Well, with Bobby Silverstein, the staff chairman of the staff of that committee, I did the key work on the Assistive Technology Act. Assistive technology is now a related service, it is now an element of special education, has been since early 1990s, but the Assistive Technology Act is a powerful tool for educating children with disabilities. And, finally, I continue to write the law book, I continue to write an introduction to special education. It's now going into its eighth edition.

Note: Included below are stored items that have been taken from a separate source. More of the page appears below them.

Lemma main_window env w0 w1 last w2 start :
  prologue env w0 = (Ok tt, w1) ->
  get_last_date env w1 = (Ok last, w2) ->
  window_start env last = Ok start ->
  main env w0
  = if gt start (today env)
    then (0, snd (log INFO "No new data to fetch" w2))
    else finish env (fetch_ga4_data env (strftime_iso start)
                       (strftime_iso (today env))
                       (snd (log INFO "Fetching data" w2))).
Proof.
  intros H1 H2 H3. unfold main.
  change (bind (log INFO "Starting GA4 relational data pipeline")
               (fun _ => init_db env) w0) with (prologue env w0).
  rewrite H1. unfold run. unfold bind at 1. rewrite H2.
  change (match last with
          | Some d => add_days d 1
          | None => add_days (today env) (-30)
          end) with (window_start env last).
  rewrite H3. unfold bind at 1, lift at 1.
  destruct (gt start (today env)); [reflexivity|].
  unfold finish, bind, log, emit; simpl.
  destruct (fetch_ga4_data env _ _ _) as [[data|x] w3]; [|reflexivity].
  destruct (negb _); [reflexivity|].
  destruct (save_data env data w3) as [[u|x] w4]; reflexivity.
Qed.

Lemma main_reaches_fetch env w0 start wf :
  reaches_fetch env w0 start wf ->
  main env w0
  = finish env (fetch_ga4_data env (strftime_iso start)
                  (strftime_iso (today env)) wf).
Proof.
  intros (w1 & last & w2 & H1 & H2 & H3 & H4 & ->).
  rewrite (main_window _ _ _ _ _ _ H1 H2 H3), H4. reflexivity.
Qed.

Lemma reaches_fetch_frame env w0 start wf :
  reaches_fetch env w0 start wf ->
  same_rows (store w0) (store wf)
  /\ attempts (trace wf) = attempts (trace w0)
  /\ saves (trace wf) = saves (trace w0).
Proof.
  intros (w1 & last & w2 & H1 & H2 & _ & _ & ->).
  apply prologue_spec in H1. destruct H1 as (R1 & A1 & V1 & _).
  apply get_last_date_frame in H2. destruct H2 as (S2 & A2 & V2).
  simpl. rewrite S2. split; [exact R1|].
  unfold attempts, saves in *; simpl. split; congruence.
Qed.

But from the very first edition, Ann and I intended that book to focus on how to include children with disabilities in the general curriculum with children who do not have disabilities. That was a controversial perspective, but it was a perspective we took because we had seen how Jay Turnbull himself had been included in his last year of high school in the general education curriculum – not in the academics, because his intellectual disability was rather significant – but he became the manager of the football team at the Walt Whitman High School in Bethesda, Maryland. And at the end of the season, at the football banquet, he got his letter. He didn't get his letter, he got a certificate.

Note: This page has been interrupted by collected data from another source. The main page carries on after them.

(** The loop saves one copy per child, in order, after what was saved. *)
Lemma copy_children_saves children new_recording mapping saved :
  (copy_children Obj attr copy_sa_instance refresh children new_recording
     mapping saved).1
  = saved ++ ((λ child, copy_sa_instance child
                          [("recording_id", attr new_recording "id")])
              <$> children)
  ∧ ∃ mapping',
      (copy_children Obj attr copy_sa_instance refresh children new_recording
         mapping saved).2 = Returned mapping'.
Proof.
  revert mapping saved.
  induction children as [|child rest IH]; intros mapping saved.
  - simpl. rewrite app_nil_r. eauto.
  - cbn [copy_children]. unfold mbind, M_bind, add_commit_refresh.
    destruct (IH (<[attr child "id" :=
                     attr (refresh (saved ++ [copy_sa_instance child
                                      [("recording_id", attr new_recording "id")]])
                             (copy_sa_instance child
                                [("recording_id", attr new_recording "id")]))
                          "id"]> mapping)
                (saved ++ [copy_sa_instance child
                             [("recording_id", attr new_recording "id")]]))
      as [-> Hret].
    split; [|done]. by rewrite fmap_cons, <- app_assoc.
Qed.



(** The whole call: what is saved and what is returned. *)
Lemma copy_recording_value (recording : Obj) (saved : list Obj) :
  let new_recording :=
    refresh (saved ++ [copy_sa_instance recording
                         [("original_recording_id", attr recording "id")]])
      (copy_sa_instance recording
         [("original_recording_id", attr recording "id")]) in
  let copy child :=
    copy_sa_instance child [("recording_id", attr new_recording "id")] in
  let saved1 :=
    saved ++ [copy_sa_instance recording
                [("original_recording_id", attr recording "id")]] in
  let saved2 := saved1 ++ (copy <$> related recording "screenshots") in
  let saved3 := saved2 ++ (copy <$> related recording "window_events") in
  ∃ m1 m2,
    (copy_children Obj attr copy_sa_instance refresh
       (related recording "screenshots") new_recording ∅ saved1).2
    = Returned m1
    ∧ copy_recording Obj attr related copy_sa_instance refresh recording saved
      = match related recording "action_events" with
        | [] => (saved3, Returned None)
        | action_event :: _ =>
            (saved3
             ++ [copy_sa_instance action_event
                   [("recording_id", attr new_recording "id");
                    ("screenshot_id",
                     dict_get m1 (attr action_event "screenshot_id"));
                    ("window_event_id",
                     dict_get m2 (attr action_event "window_event_id"))]],
             Returned (Some new_recording))
        end.
Proof.
  intros new_recording copy saved1 saved2 saved3.
  destruct (copy_children_saves (related recording "screenshots")
              new_recording ∅ saved1) as [Hs1 [m1 Hm1]].
  destruct (copy_children_saves (related recording "window_events")
              new_recording ∅ saved2) as [Hs2 [m2 Hm2]].
  exists m1, m2. split; [done|].
  unfold copy_recording, mbind, M_bind, add_commit_refresh, add_commit.
  fold new_recording saved1.
  destruct (copy_children Obj attr copy_sa_instance refresh
              (related recording "screenshots") new_recording ∅ saved1)
    as [s2 o2]. simpl in Hs1, Hm1. subst s2 o2. fold copy saved2.
  destruct (copy_children Obj attr copy_sa_instance refresh
              (related recording "window_events") new_recording ∅ saved2)
    as [s3 o3]. simpl in Hs2, Hm2. subst s3 o3. fold copy saved3.
  by destruct (related recording "action_events").
Qed.

(** X22: [copy_recording] saves a copy of the recording, then a copy of
    every screenshot and of every window event of it, in order, and then a
    copy of the first action event only.  It returns the new recording when
    the recording has an action event and [None] when it has none, although
    the copies made until then are saved. *)
Theorem copy_recording_copies_one_action_event
    (recording : Obj) (saved : list Obj) :
  let run := copy_recording Obj attr related copy_sa_instance refresh
               recording saved in
  let new_recording :=
    refresh (saved ++ [copy_sa_instance recording
                         [("original_recording_id", attr recording "id")]])
      (copy_sa_instance recording
         [("original_recording_id", attr recording "id")]) in
  let copy child :=
    copy_sa_instance child [("recording_id", attr new_recording "id")] in
  ∃ copied_action_events,
    run.1 = saved
            ++ [copy_sa_instance recording
                  [("original_recording_id", attr recording "id")]]
            ++ (copy <$> related recording "screenshots")
            ++ (copy <$> related recording "window_events")
            ++ copied_action_events
    ∧ match related recording "action_events" with
      | [] => copied_action_events = [] ∧ run.2 = Returned None
      | action_event :: _ =>
          run.2 = Returned (Some new_recording)
          ∧ ∃ new_screenshot_id new_window_event_id,
              copied_action_events
              = [copy_sa_instance action_event
                   [("recording_id", attr new_recording "id");
                    ("screenshot_id", new_screenshot_id);
                    ("window_event_id", new_window_event_id)]]
      end.
Proof.
  intros run new_recording copy. unfold run.
  destruct (copy_recording_value recording saved) as (m1 & m2 & _ & ->).
  fold new_recording copy.
  destruct (related recording "action_events") as [|action_event rest].
  - exists []. simpl. split; [|done]. by rewrite app_nil_r, <- !app_assoc.
  - eexists. simpl. split; [|split; [done|eauto]]. by rewrite <- !app_assoc.
Qed.

End copy_properties.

At the end of the banquet, three women walked up to our table, and we sat in the back of the room because we didn't know anybody in Washington, D.C. and Bethesda, Maryland. They walked up to the table and they said, "Mr. Turnbull, Mrs. Turnbull, our sons are the tri-captains of the football team and they have chosen lots to see which one of them would give his letter jacket to your son because your son will not get a letter jacket until spring." This was December.
Now just think of that. The notion that Jay, who handed out towels to every football player who came off the field, whether they were bloody or sweaty or not, now he's getting the letter jacket, the symbol of reciprocity, the symbol of giving and getting, getting and giving. That is what I think special education really was all about, and is all about.
And I think my role has been partly as a lawyer, partly as a person who believes in integration, and partly as a parent who simply turned his son over to a superb educator, Mary Morningstar, who's on our faculty of the University of Kansas, and to the young people of the Walt Whitman High School, and they took Jay Turnbull in. They got a letter jacket for him and, at the junior-senior prom in June, he danced all night with all sorts of young people. I think there the personal history and the publicist would then interact with respect to education.